**Work order**
Copy word for word, please, the lines of the entries below running from the one containing "match d with" to the one containing "Hexadecimal.Db d =>", both ends included.

**Data shown**
(** * salt/modules/dracr.py: a shallow embedding and its checked properties

    The module wraps the [racadm] command line tool: every operation formats
    a command string, hands it to [__salt__['cmd.run_all']], and either
    reports success as a boolean or parses the captured text.  Python byte
    strings are modelled as [string], dictionaries as [gmap], the ambient
    command runner as a function on an abstract world, and Python
    exceptions as an explicit error result. *)

From Stdlib Require Import ZArith NArith Ascii String Decimal DecimalString
  Hexadecimal.
From stdpp Require Import gmap strings list sorting.

Local Open Scope Z_scope.

(** ** Python string primitives (byte strings of Python 2) *)

Module PyStr.

(** [string.whitespace]: tab, newline, vertical tab, form feed, carriage
    return and space. *)
Definition is_space (c : ascii) : bool := Ascii.is_space c.

Definition is_char (a c : ascii) : bool := bool_decide (a = c).

Definition LF : ascii := "010"%char.
Definition CR : ascii := "013"%char.
Definition DQUOTE : ascii := "034"%char.

(** The one-character string holding a line feed. *)
Definition nl : string := String LF "".

(** [len(s) == 0]. *)
Definition is_empty (s : string) : bool :=
  match s with "" => true | String _ _ => false end.

(** [s.lstrip()]. *)
Fixpoint lstrip (s : string) : string :=
  match s with
  | "" => ""
  | String c s' => if is_space c then lstrip s' else s
  end.

(** [s.rstrip()]. *)
Fixpoint rstrip (s : string) : string :=
  match s with
  | "" => ""
  | String c s' =>
      match rstrip s' with
      | "" => if is_space c then "" else String c ""
      | r => String c r
      end
  end.

(** [s.strip()]. *)
Definition strip (s : string) : string := lstrip (rstrip s).

(** [c in s] for a one-character [c]. *)
Fixpoint contains (c : ascii) (s : string) : bool :=
  match s with
  | "" => false
  | String a s' => is_char a c || contains c s'
  end.

(** [s.count(c)] for a one-character [c]. *)
Fixpoint count (c : ascii) (s : string) : nat :=
  match s with
  | "" => O
  | String a s' => ((if is_char a c then 1 else 0) + count c s')%nat
  end.

(** [s.startswith(p)]. *)
Fixpoint startswith (p s : string) : bool :=
  match p, s with
  | "", _ => true
  | String _ _, "" => false
  | String a p', String b s' => is_char a b && startswith p' s'
  end.

(** [s[:-1]]: all but the last character; the empty string stays empty. *)
Fixpoint drop_last (s : string) : string :=
  match s with
  | "" => ""
  | String c s' => match s' with "" => "" | String _ _ => String c (drop_last s') end
  end.

(** Puts a character in front of the first piece of a split under
    construction. *)
Definition cons_first (c : ascii) (pieces : list string) : list string :=
  match pieces with
  | [] => [String c ""]
  | w :: ws => String c w :: ws
  end.

(** [s.split(sep)] for a one-character separator: never empty, and an
    empty piece for every leading, trailing or doubled separator. *)
Fixpoint split_on (sep : ascii) (s : string) : list string :=
  match s with
  | "" => [""]
  | String c s' =>
      if is_char c sep then "" :: split_on sep s'
      else cons_first c (split_on sep s')
  end.

(** [s.split()]: the maximal runs of characters that are not white space. *)
Fixpoint split_ws (s : string) : list string :=
  match s with
  | "" => []
  | String c s' =>
      if is_space c then split_ws s'
      else match s' with
           | "" => [String c ""]
           | String c' _ =>
               if is_space c' then String c "" :: split_ws s'
               else cons_first c (split_ws s')
           end
  end.

(** [s.splitlines()]: lines end at a line feed, a carriage return, or a
    carriage return followed by a line feed; the terminators are dropped
    and a final terminator opens no further line.  [after_cr] records that
    the previous character was a carriage return, so that a line feed
    right after it belongs to the same terminator. *)
Fixpoint splitlines_from (after_cr : bool) (s : string) : list string :=
  match s with
  | "" => []
  | String c s' =>
      if is_char c LF then
        if after_cr then splitlines_from false s'
        else "" :: splitlines_from false s'
      else if is_char c CR then "" :: splitlines_from true s'
      else cons_first c (splitlines_from false s')
  end.

Definition splitlines (s : string) : list string := splitlines_from false s.

(** [sep.join(pieces)]. *)
Fixpoint join (sep : string) (pieces : list string) : string :=
  match pieces with
  | [] => ""
  | [p] => p
  | p :: ps => p +:+ sep +:+ join sep ps
  end.

(** [re.split('  +', s)]: the pieces of [s] between the maximal runs of two
    or more spaces; a single space stays inside its piece.  [cur] is the
    piece being read, reversed, and [sp] the number of spaces read since
    its last character. *)
Fixpoint re_split_spaces_go (cur : string) (sp : nat) (s : string)
  : list string :=
  match s with
  | "" =>
      match sp with
      | O => [String.rev cur]
      | S O => [String.rev (String " " cur)]
      | S (S _) => [String.rev cur; ""]
      end
  | String c s' =>
      if is_char c " " then re_split_spaces_go cur (S sp) s'
      else
        match sp with
        | O => re_split_spaces_go (String c cur) O s'
        | S O => re_split_spaces_go (String c (String " " cur)) O s'
        | S (S _) => String.rev cur :: re_split_spaces_go (String c "") O s'
        end
  end.

Definition re_split_spaces (s : string) : list string :=
  re_split_spaces_go "" O s.

(** [c.lower()] on one character: only the letters A to Z change. *)
Definition lower_char (c : ascii) : ascii :=
  let n := N_of_ascii c in
  if ((65 <=? n) && (n <=? 90))%N then ascii_of_N (n + 32) else c.

(** [s.lower()]. *)
Fixpoint lower (s : string) : string :=
  match s with
  | "" => ""
  | String c s' => String (lower_char c) (lower s')
  end.

(** [s[s.index(c) + 1:len(s)]]: what follows the first [c]; [None] where
    [index] raises because [c] does not occur. *)
Fixpoint after_index (c : ascii) (s : string) : option string :=
  match s with
  | "" => None
  | String a s' => if is_char a c then Some s' else after_index c s'
  end.

(** ['{0}'.format(n)] for an integer. *)
Definition str_of_Z (n : Z) : string := NilZero.string_of_int (Z.to_int n).

(** The digits of ['{0:X}'.format(n)]. *)
Fixpoint upper_hex_digits (d : Hexadecimal.uint) : string :=
  match d with
  | Hexadecimal.Nil => ""
  | Hexadecimal.D0 d => String "0" (upper_hex_digits d)
  | Hexadecimal.D1 d => String "1" (upper_hex_digits d)
  | Hexadecimal.D2 d => String "2" (upper_hex_digits d)
  | Hexadecimal.D3 d => String "3" (upper_hex_digits d)
  | Hexadecimal.D4 d => String "4" (upper_hex_digits d)
  | Hexadecimal.D5 d => String "5" (upper_hex_digits d)
  | Hexadecimal.D6 d => String "6" (upper_hex_digits d)
  | Hexadecimal.D7 d => String "7" (upper_hex_digits d)
  | Hexadecimal.D8 d => String "8" (upper_hex_digits d)
  | Hexadecimal.D9 d => String "9" (upper_hex_digits d)
  | Hexadecimal.Da d => String "A" (upper_hex_digits d)
  | Hexadecimal.Db d => String "B" (upper_hex_digits d)
  | Hexadecimal.Dc d => String "C" (upper_hex_digits d)
  | Hexadecimal.Dd d => String "D" (upper_hex_digits d)
  | Hexadecimal.De d => String "E" (upper_hex_digits d)
  | Hexadecimal.Df d => String "F" (upper_hex_digits d)
  end.

(** [width] copies of the character [c]. *)
Fixpoint replicate_char (width : nat) (c : ascii) : string :=
  match width with
  | O => ""
  | S w => String c (replicate_char w c)
  end.

(** ['{0:08X}'.format(n)] for a natural number: upper-case hexadecimal,
    filled with zeros on the left up to eight digits, longer when the
    number needs more. *)
Definition hex08 (n : N) : string :=
  let digits := upper_hex_digits (N.to_hex_uint n) in
  replicate_char (8 - String.length digits) "0" +:+ digits.

(** The value of one hexadecimal digit, in either case. *)
Definition hex_digit_value (c : ascii) : option N :=
  let n := N_of_ascii c in
  if ((48 <=? n) && (n <=? 57))%N then Some (n - 48)%N
  else if ((65 <=? n) && (n <=? 70))%N then Some (n - 55)%N
  else if ((97 <=? n) && (n <=? 102))%N then Some (n - 87)%N
  else None.

Fixpoint hex_digits_value (acc : N) (s : string) : option N :=
  match s with
  | "" => Some acc
  | String c s' =>
      match hex_digit_value c with
      | Some d => hex_digits_value (16 * acc + d)%N s'
      | None => None
      end
  end.

(** [int(s, 16)] on an unsigned literal with or without the [0x] prefix;
    [None] where Python raises [ValueError]. *)
Definition int16 (s : string) : option N :=
  let digits :=
    match s with
    | String "0" (String "x" d) | String "0" (String "X" d) => d
    | _ => s
    end in
  if is_empty digits then None else hex_digits_value 0%N digits.

End PyStr.

Import PyStr.

(** ** Values, exceptions and results *)

(** The exceptions the modelled code can raise. *)
Inductive exn :=
  | KeyError (key : string)
  | IndexError
  | ValueError.

(** A computation either returns or raises. *)
Inductive outcome (A : Type) :=
  | Ok (a : A)
  | Raise (e : exn).
Arguments Ok {A} a.
Arguments Raise {A} e.

Global Instance outcome_ret : MRet outcome := @Ok.
Global Instance outcome_bind : MBind outcome := fun A B f m =>
  match m with
  | Ok a => f a
  | Raise e => Raise e
  end.

(** A [for] loop that threads an accumulator and stops at the first
    exception. *)
Fixpoint foldlM {M : Type -> Type} `{!MBind M, !MRet M} {A B : Type}
  (f : A -> B -> M A) (a : A) (l : list B) : M A :=
  match l with
  | [] => mret a
  | x :: l' => a' ← f a x; foldlM f a' l'
  end.

(** The values the user table holds: the integer index and the text of
    the configuration entries (and what a caller may pass as [uid]). *)
Inductive pyval :=
  | PInt (n : Z)
  | PStr (s : string).

Global Instance pyval_eq_dec : EqDecision pyval.
Proof. solve_decision. Defined.

Global Instance pyval_countable : Countable pyval :=
  inj_countable'
    (fun v => match v with PInt n => inl n | PStr s => inr s end)
    (fun x => match x with inl n => PInt n | inr s => PStr s end)
    (fun v => match v with PInt _ => eq_refl | PStr _ => eq_refl end).

(** [bool(v)]: zero and the empty string are false. *)
Definition pyval_truthy (v : pyval) : bool :=
  match v with
  | PInt n => negb (n =? 0)
  | PStr s => negb (is_empty s)
  end.

(** ['{0}'.format(v)]. *)
Definition pyval_format (v : pyval) : string :=
  match v with
  | PInt n => str_of_Z n
  | PStr s => s
  end.

(** An optional string argument ([None] by default): its truth value and
    its rendering by [format]. *)
Definition opt_truthy (o : option string) : bool :=
  match o with
  | Some s => negb (is_empty s)
  | None => false
  end.

Definition opt_format (o : option string) : string := default "None" o.

(** What [cmd.run_all] hands back. *)
Record ExecutionResult := mkExecutionResult {
  retcode : Z;
  stdout : string;
  stderr : string
}.

Definition set_stdout (cmd : ExecutionResult) (out : string) : ExecutionResult :=
  {| retcode := retcode cmd; stdout := out; stderr := stderr cmd |}.

(** ** Section parser: [__parse_drac] *)

(** [dict(items)] on a list of lists: the items are read in order, each
    must have exactly two elements, and a later key replaces an earlier
    one. *)
Fixpoint dict_of_lists_from (d : gmap string string)
  (items : list (list string)) : outcome (gmap string string) :=
  match items with
  | [] => Ok d
  | [k; v] :: items' => dict_of_lists_from (<[k := v]> d) items'
  | _ :: _ => Raise ValueError
  end.

Definition dict_of_lists (items : list (list string))
  : outcome (gmap string string) :=
  dict_of_lists_from ∅ items.

(** The test [len(i.rstrip()) > 0 and '=' in i] of [__parse_drac]. *)
Definition is_key_value_line (i : string) : bool :=
  negb (is_empty (rstrip i)) && contains "=" i.

(** The loop body of [__parse_drac]: the state is the dictionary built so
    far and the name of the current section. *)
Definition parse_drac_line (st : gmap string (gmap string string) * string)
  (i : string) : outcome (gmap string (gmap string string) * string) :=
  let '(drac, section) := st in
  if is_key_value_line i then
    match drac !! section with
    | Some props =>
        d ← dict_of_lists [strip <$> split_on "=" i];
        Ok (<[section := d ∪ props]> drac, section)
    | None => Ok (drac, section)
    end
  else
    let section := drop_last (strip i) in
    if bool_decide (drac !! section = None) && negb (is_empty section)
    then Ok (<[section := ∅]> drac, section)
    else Ok (drac, section).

**Answer section**
  match d with
  | Hexadecimal.Nil => ""
  | Hexadecimal.D0 d => String "0" (upper_hex_digits d)
  | Hexadecimal.D1 d => String "1" (upper_hex_digits d)
  | Hexadecimal.D2 d => String "2" (upper_hex_digits d)
  | Hexadecimal.D3 d => String "3" (upper_hex_digits d)
  | Hexadecimal.D4 d => String "4" (upper_hex_digits d)
  | Hexadecimal.D5 d => String "5" (upper_hex_digits d)
  | Hexadecimal.D6 d => String "6" (upper_hex_digits d)
  | Hexadecimal.D7 d => String "7" (upper_hex_digits d)
  | Hexadecimal.D8 d => String "8" (upper_hex_digits d)
  | Hexadecimal.D9 d => String "9" (upper_hex_digits d)
  | Hexadecimal.Da d => String "A" (upper_hex_digits d)
  | Hexadecimal.Db d => String "B" (upper_hex_digits d)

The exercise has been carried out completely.